68 However, after only one month in custody awaiting extradition, the applicant applied for and was granted bail under s 15(2) the Extradition Act 1988 (Cth). The only reason the applicant was imprisoned for thirteen and a half of the total of the fourteen and a half months he spent in custody up to the time of the Minister's decision of 30 March 1999 was that, after being granted bail on 13 May 1997, he breached his bail conditions, absconded and, when finally located, was taken back into custody in February 1998. Almost all of the time he has spent in custody and which he says the Minister failed to take into account, thereby invalidating her surrender decision, was the result of his own breach of the terms on which he was given his freedom in May 1997. I do not wish to say that, where a person bailed in extradition proceedings breaches his bail conditions with the result that he spends a period of time back in custody awaiting extradition, that person may not be able to show that there are special circumstances which require the Minister to take into account his loss of liberty, even though self-inflicted. But where, as here, nothing more is relied on than its duration to show that a quite substantial period spent in custody awaiting extradition is such as to make surrender too severe a punishment for the person, and if it further appears, as is also the case here, that that was brought about by the person's own deliberate conduct, I do not think that is a matter which the Minister is under any obligation to consider in order to discharge her duty under reg 7. Otherwise a fugitive able to get bail could, when facing extradition on less serious charges, deliberately create a situation in which he could defeat an otherwise proper extradition. That in making the decision the Minister did not advert to something which, if she had adverted to it, could not have affected her decision in favour of surrender, cannot provide a ground for invalidating that decision.
69 If I am wrong in thinking that the Minister is not bound to have regard to the quite long period the applicant has spent in custody awaiting extradition, I think that (save in an exceptional situation) the fact that a circumstance that should be adverted to was created by the offender's own deliberate conduct would make it so insignificant a circumstance that failure to take it into account could not be said to have materially affected the decision: see Peko-Wallsend at 40.
70 On the material before me, the only period in custody that the applicant could be entitled to have taken into account by the Minister on the severity of punishment issue in making her surrender decision was the initial period of one month before the applicant was granted bail. But, in the absence of explanation for why the grant of bail was delayed and in the absence of something to show that such a relatively short period of loss of liberty may fall severely on the particular fugitive, that will ordinarily be too insignificant a circumstance to be capable of materially affecting the decision the Minister made. That it may have been overlooked cannot invalidate the decision: see Peko-Wallsend.

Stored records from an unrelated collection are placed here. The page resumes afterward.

(** X2: the vertical scale measures from [Math.min(0, minY)] but takes its
    range from [maxY - minY].  On a chart whose values are all positive
    and not all equal (minY < maxY), with (maxY - minY) * 1.15 < maxY, the
    largest value, which is one of the plotted values, is mapped above the
    top of the frame (y < 30): it is drawn outside the plot area.  (When
    all values are equal the range falls back to 1 and this need not
    happen.) *)
Theorem yScale_above_plot (p : ChartProps) (vs : list Q) :
  SPCChart.yValues p = List.map Fin vs ->
  0 < Qmin_list vs ->
  Qmin_list vs < Qmax_list vs ->
  (Qmax_list vs - Qmin_list vs) * 1.15 < Qmax_list vs ->
  In (Qmax_list vs) vs
  /\ exists y, SPCChart.yScale p (Fin (Qmax_list vs)) = Fin y /\ y < 30.
Proof.
  intros Hvs Hpos Hlt Hsmall.
  split; [apply Qmax_list_In, (finite_yValues_nonempty p vs Hvs)|].
  rewrite (yScale_Fin p vs Hvs). eexists. split; [reflexivity|].
  set (mn := Qmin_list vs) in *. set (mx := Qmax_list vs) in *.
  assert (Qmin 0 mn == 0) as Hmin by (apply Q.min_l; lra).
  assert (yRange_of mn mx = (mx - mn) * 1.15) as ->.
  { unfold yRange_of. rewrite Qeq_bool_false; [reflexivity | lra]. }
  assert (1 < (mx - Qmin 0 mn) / ((mx - mn) * 1.15)) as Ht.
  { apply Qlt_shift_div_l; [lra | rewrite Hmin; lra]. }
  set (t := (mx - Qmin 0 mn) / ((mx - mn) * 1.15)) in *. lra.
Qed.

(** The upper limit 13 of the chart of 10 and 12. *)
Lemma yScale_above_plot_witness :
  let vs := [10; 12; 13; 9; 11] in
  In (Qmax_list vs) vs
  /\ exists y, SPCChart.yScale offsetChart (Fin (Qmax_list vs)) = Fin y /\ y < 30.
Proof.
  apply (yScale_above_plot offsetChart [10; 12; 13; 9; 11]);
    [reflexivity | vm_compute; reflexivity ..].
Defined.



Lemma plotWidth_Fin (p : ChartProps) :
  exists pw, SPCChart.plotWidth p = Fin pw /\ 0 < pw /\ (pw == 680 \/ pw == 720).
Proof.
  unfold SPCChart.plotWidth, SPCChart.padding_right, SPCChart.width, SPCChart.padding_left.
  destruct (0 <? length (p_secondarySeries p))%nat; cbn [Num.sub];
    eexists; (split; [reflexivity|]); split; try reflexivity; [left | right]; reflexivity.
Qed.

Lemma length_minus_1_or_1_pos {A} (xs : list A) :
  xs <> [] -> 0 < inject_Z (length_minus_1_or_1 xs).
Proof.
  intros Hne. unfold length_minus_1_or_1, Qlt. cbn.
  destruct xs; [congruence|]. cbn [length].
  destruct (Z.eqb_spec (Z.of_nat (S (length xs)) - 1) 0); lia.
Qed.

Lemma xScale_Fin (p : ChartProps) (pw : Q) (i : nat) :
  SPCChart.plotWidth p = Fin pw ->
  SPCChart.xScale p i
  = Fin (60 + inject_Z (Z.of_nat i) / inject_Z (length_minus_1_or_1 (p_data p)) * pw).
Proof.
  intros Hpw. unfold SPCChart.xScale. rewrite Hpw.
  unfold SPCChart.padding_left, Num.of_nat, Num.of_Z. cbn [Num.div].
  rewrite length_minus_1_or_1_nonzero. reflexivity.
Qed.

Lemma inject_Z_nat_lt (i j : nat) :
  (i < j)%nat -> inject_Z (Z.of_nat i) < inject_Z (Z.of_nat j).
Proof. intros H. rewrite <- Zlt_Qlt. lia. Qed.

Lemma inject_Z_nat_le (i j : nat) :
  (i <= j)%nat -> inject_Z (Z.of_nat i) <= inject_Z (Z.of_nat j).
Proof. intros H. rewrite <- Zle_Qle. lia. Qed.

Lemma length_minus_1_or_1_ge_2 {A} (xs : list A) :
  (2 <= length xs)%nat ->
  inject_Z (length_minus_1_or_1 xs) == inject_Z (Z.of_nat (length xs - 1)).
Proof.
  intros H. unfold length_minus_1_or_1.
  destruct (Z.eqb_spec (Z.of_nat (length xs) - 1) 0); [lia|].
  replace (Z.of_nat (length xs) - 1)%Z with (Z.of_nat (length xs - 1)) by lia.
  reflexivity.
Qed.

(** X4: on a chart with at least one point the horizontal scale is finite
    (the divisor [data.length - 1 || 1] is never zero), puts the first
    point on the left edge of the frame, 60, and the last of two or more
    points on its right edge, grows strictly with the index, and keeps
    every point of the chart inside the frame. *)
Theorem xScale_spans_plot (p : ChartProps) :
  p_data p <> [] ->
  exists (pw : Q) (x : nat -> Q),
    SPCChart.plotWidth p = Fin pw
    /\ (forall i, SPCChart.xScale p i = Fin (x i))
    /\ x 0%nat == 60
    /\ ((2 <= length (p_data p))%nat -> x (length (p_data p) - 1)%nat == 60 + pw)
    /\ (forall i j, (i < j)%nat -> x i < x j)
    /\ (forall i, (i < length (p_data p))%nat -> 60 <= x i <= 60 + pw).
Proof.
  intros Hne. destruct (plotWidth_Fin p) as (pw & Hpw & Hpos & _).
  pose proof (length_minus_1_or_1_pos (p_data p) Hne) as Hd.
  set (d := inject_Z (length_minus_1_or_1 (p_data p))) in *.
  exists pw, (fun i => 60 + inject_Z (Z.of_nat i) / d * pw).
  split; [exact Hpw|]. split; [intros i; now apply xScale_Fin|].
  assert (forall i j, (i <= j)%nat ->
            inject_Z (Z.of_nat i) / d * pw <= inject_Z (Z.of_nat j) / d * pw) as Hmono.
  { intros i j Hij. apply Qmult_le_compat_r; [|lra].
    apply Qmult_le_compat_r; [now apply inject_Z_nat_le|].
    apply Qlt_le_weak, Qinv_lt_0_compat, Hd. }
  assert ((2 <= length (p_data p))%nat ->
          inject_Z (Z.of_nat (length (p_data p) - 1)) / d * pw == pw) as Hlast.
  { intros H2. subst d. rewrite (length_minus_1_or_1_ge_2 _ H2). field.
    intros E. unfold Qeq in E. cbn in E. lia. }
  split. { cbn beta. change (inject_Z (Z.of_nat 0)) with 0. field. lra. }
  split. { intros H2. cbn beta. rewrite (Hlast H2). reflexivity. }
  split.
  { intros i j Hij. cbn beta.
    assert (inject_Z (Z.of_nat i) / d * pw < inject_Z (Z.of_nat j) / d * pw); [|lra].
    apply Qmult_lt_compat_r; [exact Hpos|].
    apply Qmult_lt_compat_r; [now apply Qinv_lt_0_compat | now apply inject_Z_nat_lt]. }
  intros i Hi. cbn beta. split.
  - pose proof (Hmono 0%nat i ltac:(lia)) as H0.
    assert (inject_Z (Z.of_nat 0) / d * pw == 0) as E0
      by (change (inject_Z (Z.of_nat 0)) with 0; field; lra).
    lra.
  - destruct (Nat.le_gt_cases 2 (length (p_data p))) as [H2 | H1].
    + pose proof (Hmono i (length (p_data p) - 1)%nat ltac:(lia)) as H.
      rewrite (Hlast H2) in H. lra.
    + assert (i = 0%nat) as -> by lia.
      assert (inject_Z (Z.of_nat 0) / d * pw == 0) as E0
        by (change (inject_Z (Z.of_nat 0)) with 0; field; lra).
      lra.
Qed.

(** The bar chart of two values. *)
Lemma xScale_spans_plot_witness :
  exists (pw : Q) (x : nat -> Q),
    SPCChart.plotWidth barChart = Fin pw
    /\ (forall i, SPCChart.xScale barChart i = Fin (x i))
    /\ x 0%nat == 60
    /\ ((2 <= length (p_data barChart))%nat -> x (length (p_data barChart) - 1)%nat == 60 + pw)
    /\ (forall i j, (i < j)%nat -> x i < x j)
    /\ (forall i, (i < length (p_data barChart))%nat -> 60 <= x i <= 60 + pw).
Proof. apply (xScale_spans_plot barChart). discriminate. Defined.

(** X5: on a chart with two points or more the bars have a positive width,
    and the bars of two consecutive points do not overlap: the right edge
    of a bar is left of the left edge of the next. *)
Theorem bars_do_not_overlap (p : ChartProps) (i : nat) :
  (2 <= length (p_data p))%nat ->
  exists bw a b,
    SPCChart.barWidth p = Fin bw /\ 0 < bw
    /\ SPCChart.xScale p i = Fin a /\ SPCChart.xScale p (S i) = Fin b
    /\ a + bw / 2 < b - bw / 2.
Proof.
  intros H2. destruct (plotWidth_Fin p) as (pw & Hpw & Hpos & _).
  assert (p_data p <> []) as Hne by (intros E; rewrite E in H2; cbn in H2; lia).
  set (n := inject_Z (Z.of_nat (length (p_data p)))).
  assert (2 <= n) as Hn.
  { subst n. change 2 with (inject_Z (Z.of_nat 2)). now apply inject_Z_nat_le. }
  assert (SPCChart.barWidth p = Fin (pw / n * 0.7)) as Hbw.
  { unfold SPCChart.barWidth. rewrite Hpw. unfold Num.of_nat, Num.of_Z.
    assert (length_or_1 (p_data p) = length (p_data p)) as ->.
    { unfold length_or_1. destruct (p_data p); [congruence | reflexivity]. }
    fold n. cbn [Num.div Num.mul]. rewrite Qeq_bool_false by lra. reflexivity. }
  exists (pw / n * 0.7). eexists. eexists.
  split; [exact Hbw|].
  assert (0 < pw / n) as Hq by (apply Qlt_shift_div_l; lra).
  split; [lra|].
  split; [exact (xScale_Fin p pw i Hpw)|]. split; [exact (xScale_Fin p pw (S i) Hpw)|].
  rewrite (length_minus_1_or_1_ge_2 _ H2).
  assert (inject_Z (Z.of_nat (length (p_data p) - 1)) == n - 1) as ->.
  { subst n. unfold Qeq. cbn. lia. }
  assert (inject_Z (Z.of_nat (S i)) == inject_Z (Z.of_nat i) + 1) as ->.
  { unfold Qeq. cbn. lia. }
  set (k := inject_Z (Z.of_nat i)).
  assert (pw / n < pw / (n - 1)) as Hstep.
  { apply Qlt_shift_div_l; [lra|].
    assert (pw / n * (n - 1) == pw - pw / n) as -> by (field; lra). lra. }
  assert ((k + 1) / (n - 1) * pw == k / (n - 1) * pw + pw / (n - 1)) as -> by (field; lra).
  assert (pw / n * 0.7 / 2 == 0.35 * (pw / n)) as -> by (field; lra).
  lra.
Qed.

(** The two bars of the bar chart. *)
Lemma bars_do_not_overlap_witness :
  exists bw a b,
    SPCChart.barWidth barChart = Fin bw /\ 0 < bw
    /\ SPCChart.xScale barChart 0 = Fin a /\ SPCChart.xScale barChart 1 = Fin b
    /\ a + bw / 2 < b - bw / 2.
Proof. apply (bars_do_not_overlap barChart 0). cbn. lia. Defined.













(** * The preview table of [DataGridWorkspace] *)

Lemma chunkCount_spec (len n k : nat) :
  (0 < n)%nat -> (k * n < len <-> k < chunkCount len n)%nat.
Proof.
  intros Hn. unfold chunkCount.
  pose proof (Nat.div_mod_eq (len + n - 1) n) as Hd.
  pose proof (Nat.mod_upper_bound (len + n - 1) n ltac:(lia)) as Hm.
  split; intros H; nia.
Qed.


Lemma rows_loop_done (fuel : nat) (xs : list number) (size : Z) (i : nat) (rows : list Row) :
  (length xs <= i)%nat -> rows_loop fuel xs size i rows = rows.
Proof.
  intros Hi. destruct fuel as [|fuel]; [reflexivity|]. cbn [rows_loop].
  destruct (Nat.ltb_spec i (length xs)); [lia | reflexivity].
Qed.

Lemma rows_loop_spec (n : nat) (xs : list number) (fuel k : nat) (rows : list Row) :
  (0 < n)%nat -> length rows = k -> (length xs - k * n <= fuel)%nat ->
  rows_loop fuel xs (Z.of_nat n) (k * n) rows
  = rows ++ List.map (fun j => row_of j (window n j xs))
              (seq k (chunkCount (length xs) n - k)).
Proof.
  intros Hn. revert k rows.
  induction fuel as [|fuel IH]; intros k rows Hk Hfuel.
  - cbn [rows_loop].
    assert (chunkCount (length xs) n - k = 0)%nat as ->.
    { pose proof (chunkCount_spec (length xs) n k Hn). lia. }
    cbn. now rewrite app_nil_r.
  - cbn [rows_loop]. rewrite Nat2Z.id.
    destruct (Nat.ltb_spec (k * n) (length xs)) as [Hlt | Hge].
    + unfold slice. replace (k * n + n - k * n)%nat with n by lia.
      fold (window n k xs).
      assert (k < chunkCount (length xs) n)%nat as Hkd by (apply chunkCount_spec; lia).
      replace (k * n + n)%nat with (S k * n)%nat by lia.
      rewrite IH; [| rewrite length_app; cbn; lia | lia].
      replace (chunkCount (length xs) n - k)%nat
        with (S (chunkCount (length xs) n - S k)) by lia.
      cbn [seq List.map]. rewrite <- app_assoc. cbn [app].
      unfold row_of. now rewrite Hk.
    + assert (chunkCount (length xs) n - k = 0)%nat as ->.
      { pose proof (chunkCount_spec (length xs) n k Hn). lia. }
      cbn. now rewrite app_nil_r.
Qed.

Lemma firstn_window {A} (n c : nat) (xs : list A) :
  firstn (c * n) xs ++ window n c xs = firstn (S c * n) xs.
Proof.
  unfold window. replace (S c * n)%nat with (c * n + n)%nat by lia.
  apply take_take_drop.
Qed.

(** The windows 0..c-1 laid end to end are the first [c * n] readings. *)
Lemma concat_windows {A} (n c : nat) (xs : list A) :
  concat (List.map (fun j => window n j xs) (seq 0 c)) = firstn (c * n) xs.
Proof.
  induction c as [|c IH]; [reflexivity|].
  rewrite seq_S, map_app, concat_app, IH. cbn [List.map concat Nat.add].
  rewrite app_nil_r. apply firstn_window.
Qed.

Lemma mapi_from_ids {A} (i : nat) (xs : list A) :
  mapi_from (fun _ j => (j + 1)%nat) i xs = seq (i + 1) (length xs).
Proof.
  revert i. induction xs as [|x xs IH]; intros i; [reflexivity|].
  cbn [mapi_from length seq]. f_equal. apply (IH (S i)).
Qed.

Lemma preview_size_pos (ct : ChartType) (sz : option Z) :
  isGrouped ct sz = true -> (2 <= DataGridWorkspace_size ct sz)%Z.
Proof.
  destruct ct, sz as [s|]; cbn; try discriminate; intros H; try lia.
  - apply Z.ltb_lt in H. destruct (Z.eqb_spec s 0); lia.
  - apply Z.ltb_lt in H. destruct (Z.eqb_spec s 0); lia.
Qed.

Lemma parsedData_grouped (rawData : string) (ct : ChartType) (sz : option Z) :
  isGrouped ct sz = true ->
  let n := Z.to_nat (DataGridWorkspace_size ct sz) in
  DataGridWorkspace_parsedData rawData ct sz
  = List.map (fun j => row_of j (window n j (allValues rawData)))
      (seq 0 (chunkCount (length (allValues rawData)) n)).
Proof.
  intros Hg n. pose proof (preview_size_pos ct sz Hg) as Hsize.
  unfold DataGridWorkspace_parsedData. rewrite Hg. fold (allValues rawData).
  rewrite <- (Z2Nat.id (DataGridWorkspace_size ct sz)) by lia. fold n.
  change 0%nat with (0 * n)%nat at 1.
  rewrite rows_loop_spec by (cbn; lia).
  cbn [app]. now rewrite Nat.sub_0_r.
Qed.

(** In the grouped preview every row holds between one reading and a full
    chunk. *)
Lemma grouped_rows_lengths (rawData : string) (ct : ChartType) (sz : option Z) :
  isGrouped ct sz = true ->
  Forall (fun r => (1 <= length (cols r) <= Z.to_nat (DataGridWorkspace_size ct sz))%nat)
    (DataGridWorkspace_parsedData rawData ct sz).
Proof.
  intros Hg. pose proof (preview_size_pos ct sz Hg) as Hsize.
  rewrite parsedData_grouped by assumption.
  set (n := Z.to_nat (DataGridWorkspace_size ct sz)).
  assert (0 < n)%nat as Hn by (subst n; lia).
  apply List.Forall_forall. intros r Hr. apply in_map_iff in Hr as (j & <- & Hj).
  apply in_seq in Hj. cbn [cols row_of]. rewrite length_window.
  assert (j * n < length (allValues rawData))%nat by (apply chunkCount_spec; lia). lia.
Qed.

71 The time the applicant has spent in custody since his re-arrest in February 1998 has been protracted in considerable part because he has taken legal action to challenge various of the steps taken in the extradition process. I do not consider that a person should, by doing nothing more than pursue his legal rights in a court system that cannot offer litigants immediate hearings be said to have inflicted the relevant loss of liberty upon himself, at least where, as is the case here, his conduct of the litigation cannot be said to involve an abuse of the process of the Court.